TASK DIRECTIONS: Starting at the top of the entries, restate word for word each line up to and including the one with "(current, previous) ->".

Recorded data

(** C3. Whenever [_pick_cycles] returns a pair, through either branch, the
    previous cycle ends strictly before the current cycle starts.  (The
    well-formedness of the cycles is assumed as the data model states it;
    the proof does not need it.) *)
Theorem pick_cycles_previous_before_current
    (cycles : list Cycle.t) (now : Z) (current previous : Cycle.t) :
  (forall c, In c cycles -> Cycle.starts_at c < Cycle.ends_at c) ->
  _pick_cycles cycles now = Ok (current, previous) ->
  Cycle.ends_at previous < Cycle.starts_at current.
Proof.
  intros _ Hr.
  destruct (py_next (contains_instant now) (sorted_by Cycle.starts_at cycles))
    as [cur|] eqn:Hf.
  - destruct (previous_search cycles now cur Hf) as [HA HB].
    destruct (classic_previous cycles cur) as [Hex|Hno].
    + destruct (HA Hex) as (prev & E & _ & Hlt & _).
      rewrite E in Hr. by injection Hr as <- <-.
    + rewrite HB in Hr; [discriminate|]. exact Hno.
  - destruct (gap_search cycles now Hf) as [HA HB]. cbv zeta in HA, HB.
    destruct (List.filter (fun c => now <? Cycle.starts_at c) cycles) as [|f fs] eqn:Ef.
    { rewrite HB in Hr by auto. discriminate. }
    destruct (List.filter (fun c => Cycle.ends_at c <=? now) cycles) as [|q qs] eqn:Ep.
    { rewrite HB in Hr by auto. discriminate. }
    destruct HA as (cur & prev & E & Hc & _ & Hp & _); [done|].
    rewrite E in Hr. injection Hr as <- <-.
    rewrite <- Ef in Hc. rewrite <- Ep in Hp.
    apply filter_In in Hc as [_ Hc]. apply filter_In in Hp as [_ Hp].
    apply Z.ltb_lt in Hc. apply Z.leb_le in Hp. lia.
Qed.

Lemma pick_cycles_previous_before_current_witness :
  Cycle.ends_at sprint_1 < Cycle.starts_at sprint_2.
Proof.
  apply (pick_cycles_previous_before_current [sprint_2; sprint_1] 1500).
  - intros c [<-|[<-|[]]]; simpl; lia.
  - reflexivity.
Defined.

(** ** Staleness *)

Lemma py_max_default_spec (l : list Z) :
  match py_max_default l with
  | Some t => In t l /\ forall u, In u l -> u <= t
  | None => l = []
  end.
Proof.
  destruct l as [|x l]; [done|]. simpl.
  destruct (max_from_spec (fun t => t) x l) as (Hin & Hb & Hall).
  split; [intuition|]. intros u [<-|Hu]; [done|by apply Hall].
Qed.

Lemma last_state_change_spec (history : list IssueHistory.t) :
  match last_state_change history with
  | Some t =>
      (exists h, In h history /\ IssueHistory.to_state h <> None /\
                 IssueHistory.created_at h = t) /\
      (forall h, In h history -> IssueHistory.to_state h <> None ->
                 IssueHistory.created_at h <= t)
  | None => forall h, In h history -> IssueHistory.to_state h = None
  end.
Proof.
  unfold last_state_change.
  set (changes := List.filter _ history).
  assert (Hch : forall h, In h changes <->
                          In h history /\ IssueHistory.to_state h <> None).
  { intros h. unfold changes. rewrite filter_In.
    destruct (IssueHistory.to_state h); simpl; intuition congruence. }
  pose proof (py_max_default_spec (map IssueHistory.created_at changes)) as Hm.
  destruct (py_max_default _) as [t|].
  - destruct Hm as [Hin Hmax]. split.
    + apply in_map_iff in Hin as (h & <- & Hh). apply Hch in Hh as [? ?]. eauto.
    + intros h Hh1 Hh2. apply Hmax, in_map_iff. exists h. split; [done|].
      apply Hch. tauto.
  - intros h Hh. destruct (IssueHistory.to_state h) eqn:E; [|done].
    assert (Hin : In h changes) by (apply Hch; split; [done|congruence]).
    apply (in_map IssueHistory.created_at) in Hin. rewrite Hm in Hin. destruct Hin.
Qed.

(** C4. [last_state_change] is the latest creation instant among the
    history events that carry a to-state, and is absent when there are none;
    [is_stale] holds exactly when it exists and lies strictly before the
    reference instant minus 14 days, so a change made exactly 14 days
    earlier is not stale. *)
Theorem stale_iff_older_than_two_weeks (now : Z) (history : list IssueHistory.t) :
  (forall t, last_state_change history = Some t ->
     (exists h, In h history /\ IssueHistory.to_state h <> None /\
                IssueHistory.created_at h = t) /\
     (forall h, In h history -> IssueHistory.to_state h <> None ->
                IssueHistory.created_at h <= t)) /\
  (last_state_change history = None <->
     forall h, In h history -> IssueHistory.to_state h = None) /\
  (is_stale now history = true <->
     exists t, last_state_change history = Some t /\
               t < now - 14 * 86400 * 1000000) /\
  (last_state_change history = Some (now - 14 * 86400 * 1000000) ->
     is_stale now history = false).
Proof.
  pose proof (last_state_change_spec history) as Hs.
  unfold is_stale. change two_weeks with (14 * 86400 * 1000000).
  destruct (last_state_change history) as [t|].
  - destruct Hs as [(h & Hh1 & Hh2 & Hh3) Hmax].
    split; [by intros ? [= <-]; eauto|].
    split; [split; [done|]; intros H; by rewrite (H h Hh1) in Hh2|].
    split.
    + rewrite Z.ltb_lt. split; [eauto|]. by intros (? & [= <-] & ?).
    + intros [= ->]. apply Z.ltb_irrefl.
  - split; [done|]. split; [done|]. split; [|done].
    split; [done|]. by intros (? & ? & ?).
Qed.

Lemma stale_iff_older_than_two_weeks_witness :
  let now := 2000000000000 in
  let history := [touched_at 1999999999999; moved_at (now - 14 * 86400 * 1000000)] in
  is_stale now history = false.
Proof.
  intros now history.
  apply (proj2 (proj2 (proj2 (stale_iff_older_than_two_weeks now history)))).
  reflexivity.
Defined.

(** ** Name normalization *)

Lemma lstrip_map (f : N -> N) s :
  (forall c, py_isspace (f c) = py_isspace c) ->
  lstrip (map f s) = map f (lstrip s).
Proof.
  intros Hf. induction s as [|c s IH]; simpl; [done|].
  rewrite Hf. by destruct (py_isspace c).
Qed.

Lemma rstrip_map (f : N -> N) s :
  (forall c, py_isspace (f c) = py_isspace c) ->
  rstrip (map f s) = map f (rstrip s).
Proof.
  intros Hf. induction s as [|c s IH]; simpl; [done|].
  rewrite IH, Hf. destruct (rstrip s); simpl; [|done].
  by destruct (py_isspace c).
Qed.

Lemma strip_map (f : N -> N) s :
  (forall c, py_isspace (f c) = py_isspace c) ->
  strip (map f s) = map f (strip s).
Proof. intros Hf. unfold strip. by rewrite lstrip_map, rstrip_map. Qed.

(** The three replacements of [_normalize_name] as one map on characters. *)
Lemma normalize_as_map name :
  _normalize_name name =
  strip (map (fun c => if ((c =? NB_HYPHEN) || (c =? EN_DASH) || (c =? EM_DASH))%N
                       then HYPHEN else c) name).
Proof.
  unfold _normalize_name, replace_char. rewrite !map_map. f_equal.
  apply map_ext. intros c.
  destruct (N.eqb_spec c NB_HYPHEN) as [->|H1]; [done|].
  destruct (N.eqb_spec c EN_DASH) as [->|H2]; [done|].
  by destruct (N.eqb_spec c EM_DASH) as [->|H3].
Qed.

Lemma dash_map_keeps_space c :
  py_isspace (if ((c =? NB_HYPHEN) || (c =? EN_DASH) || (c =? EM_DASH))%N
              then HYPHEN else c) = py_isspace c.
Proof.
  destruct (N.eqb_spec c NB_HYPHEN) as [->|H1]; [done|].
  destruct (N.eqb_spec c EN_DASH) as [->|H2]; [done|].
  by destruct (N.eqb_spec c EM_DASH) as [->|H3].
Qed.

Lemma normalize_strip name : _normalize_name (strip name) = _normalize_name name.
Proof.
  rewrite !normalize_as_map.
  rewrite !(strip_map _ _ dash_map_keeps_space). by rewrite strip_idemp.
Qed.


(** ** The name lookup *)

Lemma find_app {A} (p : A -> bool) l1 l2 :
  List.find p (l1 ++ l2) =
  match List.find p l1 with Some x => Some x | None => List.find p l2 end.
Proof. induction l1 as [|x l1 IH]; simpl; [done|]. by destruct (p x). Qed.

EXERCISE RESPONSE:
(** C3. Whenever [_pick_cycles] returns a pair, through either branch, the
    previous cycle ends strictly before the current cycle starts.  (The
    well-formedness of the cycles is assumed as the data model states it;
    the proof does not need it.) *)
Theorem pick_cycles_previous_before_current
    (cycles : list Cycle.t) (now : Z) (current previous : Cycle.t) :
  (forall c, In c cycles -> Cycle.starts_at c < Cycle.ends_at c) ->
  _pick_cycles cycles now = Ok (current, previous) ->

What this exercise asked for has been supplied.